Patient-Derived PSEN1 Cerebral Organoids Revealed Parallel Development of Amyloid-β Accumulation and Network Dysfunction

Alzheimer’s disease (AD) is a neurodegenerative disorder characterised by progressive dementia, brain atrophy, and ultimately death. Using cerebral organoids derived from human induced pluripotent stem cells (hiPSCs) carrying the familial PSEN1 A246E variant, we investigated the temporal relationship between amyloid-β (Aβ) dysregulation and spontaneous neuronal activity. Multielectrode array recordings from the differentiation day 60 (DD60) to at least DD130 revealed that AD organoids exhibited transient hyperexcitability and hypersynchrony compared with wild-type (WT) controls, followed by a gradual decline in activity.

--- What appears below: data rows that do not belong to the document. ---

Lemma settings_of_mono value tr tr' : settings_of value tr -> settings_of value (tr ++ tr').
Proof using.
  intros (scope & preference & H1 & H2 & H3). exists scope, preference. split_and!; [in_trace|done|].
  destruct H3 as [->|(account & Ha & ->)]; [by left|]. right. exists account. split; [in_trace|done].
Qed.

Lemma own_pull_request_mono pull tr tr' : own_pull_request pull tr -> own_pull_request pull (tr ++ tr').
Proof using.
  intros (run & first & rest & [H1 H2] & H3 & H4 & H5). exists run, first, rest.
  split_and!; [split; [in_trace|done]|done|in_trace|apply H5..].
Qed.

Lemma own_branch_mono branch tr tr' : own_branch branch tr -> own_branch branch (tr ++ tr').
Proof using. intros (run & event & [H1 H2] & H3). exists run, event. split; [split; [in_trace|done]|done]. Qed.

Lemma confined_mono resource tr tr' : confined resource tr -> confined resource (tr ++ tr').
Proof using.
  intros (value & Hv & (scope & Hs & Hw) & H1 & H2). exists value. split; [by apply settings_of_mono|]. split_and!.
  - exists scope. split; [done|]. destruct Hw as [(pull & Hp & ->)|(branch & Hb & ->)].
    + left. exists pull. split; [by apply own_pull_request_mono|done].
    + right. exists branch. split; [by apply own_branch_mono|done].
  - intros n Hn Hi. destruct (H1 n Hn Hi) as (pull & Hp & E). exists pull. split; [by apply own_pull_request_mono|done].
  - intros branch Hi. destruct (H2 branch Hi) as (b & Hb & E). exists b. split; [by apply own_branch_mono|done].
Qed.

Lemma request_confined storage value decision endpoint seconds rq tr :
  settings_of value tr -> stored_at value storage ->
  dec_WriteScope decision = "" \/ writable digest (req_RepositoryFullName req) st (dec_WriteScope decision) tr ->
  federationRequestFor (MkSTSConfig (s3_bucket storage) (s3_accessKeyID storage) (s3_secretKey storage))
    (s3_prefix storage +:+ "/" +:+ req_RepositoryFullName req) (dec_WriteScope decision) (dec_ReadScopes decision) endpoint seconds = Ok rq ->
  session_confined tr (Asked (SFederationToken rq)).
Proof using digest_token.
  intros Hs [Hb Hd] Hw H action resource listed Ha Hallow. unfold federationRequestFor in H. cbn [sts_Bucket] in H.
  rewrite Hb, <-Hd in H. rewrite TrimSpace_idem in H.
  destruct (validateCacheBucket _) eqn:Vb; [done|]. destruct (validateCachePrefix _) eqn:Vp; [done|].
  apply result_bind_Ok in H as (policy & Hp & H). destruct (_ <=? 0)%Z; [done|].
  destruct (bool_decide (_ = "")); [done|]. injection H as <-. cbn [fed_Policy] in Hallow.
  destruct (policy_writes _ _ _ _ policy (valid_bucket_plain _ Vb) (valid_prefix_plain _ Vp) Hp _ _ _ Ha Hallow) as [Hne Hu].
  destruct Hw as [E|Hw]; [by rewrite E in Hne|]. rewrite (writable_trimmed _ _ _ _ _ digest_token Hw) in Hu.
  by eapply confined_intro.
Qed.

Lemma start_confined endpoint timeout url tr :
  vc session_confined (cacheForStart regions decryptSecret decodeCache configured digest endpoint timeout req st url) (fun _ _ => True) tr.
Proof using digest_token.
  unfold cacheForStart. destruct (_ <=? 0)%Z; [done|].
  eapply vc_seq; [apply storage_vc|]. intros [storage|e] tr1 Hs; [|done].
  destruct (Hs storage eq_refl) as (value & Hv & Hstored).
  eapply vc_seq; [by apply scopes_vc|]. intros decision tr2 Hd. cbv beta zeta in *.
  eapply vc_seq with (Q' := fun _ _ => True); [|by intros [creds|e] tr3 _].
  unfold generateCacheSTS. destruct (federationRequestFor _ _ _ _ _ _) as [rq|e] eqn:E; [|done].
  apply vc_perform; [|intros r; by vc_steps].
  eapply request_confined; [by apply settings_of_mono|done|exact Hd|exact E].
Qed.
End start.

(** C10: Every object the credentials of a runner may upload, change or delete lies in the
    bucket and the repository's directory that the settings of its installation name, and
    there in a scope of its own run, as GitHub describes it: that of the pull request of a
    pull_request run into this repository, or that of the branch a trusted event of the
    repository itself ran on.  So no run writes the cache of a pull request other than its
    own, and none writes a branch's cache but a trusted run of that branch: what a pull
    request saves cannot reach the caches of the branches, whatever the names are. *)
Theorem cache_write_isolated regions decryptSecret decodeCache configured digest endpoint timeout req st url tr input rq response
    action resource listed :
  (forall s, token (digest s)) ->
  returns (cacheForStart regions decryptSecret decodeCache configured digest endpoint timeout req st url) tr input ->
  seen (SFederationToken rq) response tr -> action ∈ writeActions -> allows (fed_Policy rq) action resource listed = true ->
  confined decodeCache digest req st resource tr.
Proof.
  intros Hd H Hs Ha Hallow. apply list_elem_of_split in Hs as (tr1 & tr2 & ->).
  pose proof (start_confined regions decryptSecret decodeCache configured digest req st Hd endpoint timeout url []) as V.
  apply (vc_sound _ _ _ _ _ _ V) in H as [_ H]. apply confined_mono. exact (H tr1 _ tr2 eq_refl action resource listed Ha Hallow).
Qed.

During the enhanced excitability stage, both elevated Aβ42/40 and Aβ aggregate size showed positive correlations with the percentage of active electrodes and the global synchrony index (GSI) in AD organoids. These findings indicate that Aβ dysregulation might contribute to transient network hyperexcitability in early AD. The results also suggest that patient-derived cerebral organoids may serve as a translational model to examine early network dysfunction and inform future investigations of potential Aβ-induced changes in excitability during the preclinical stages of AD.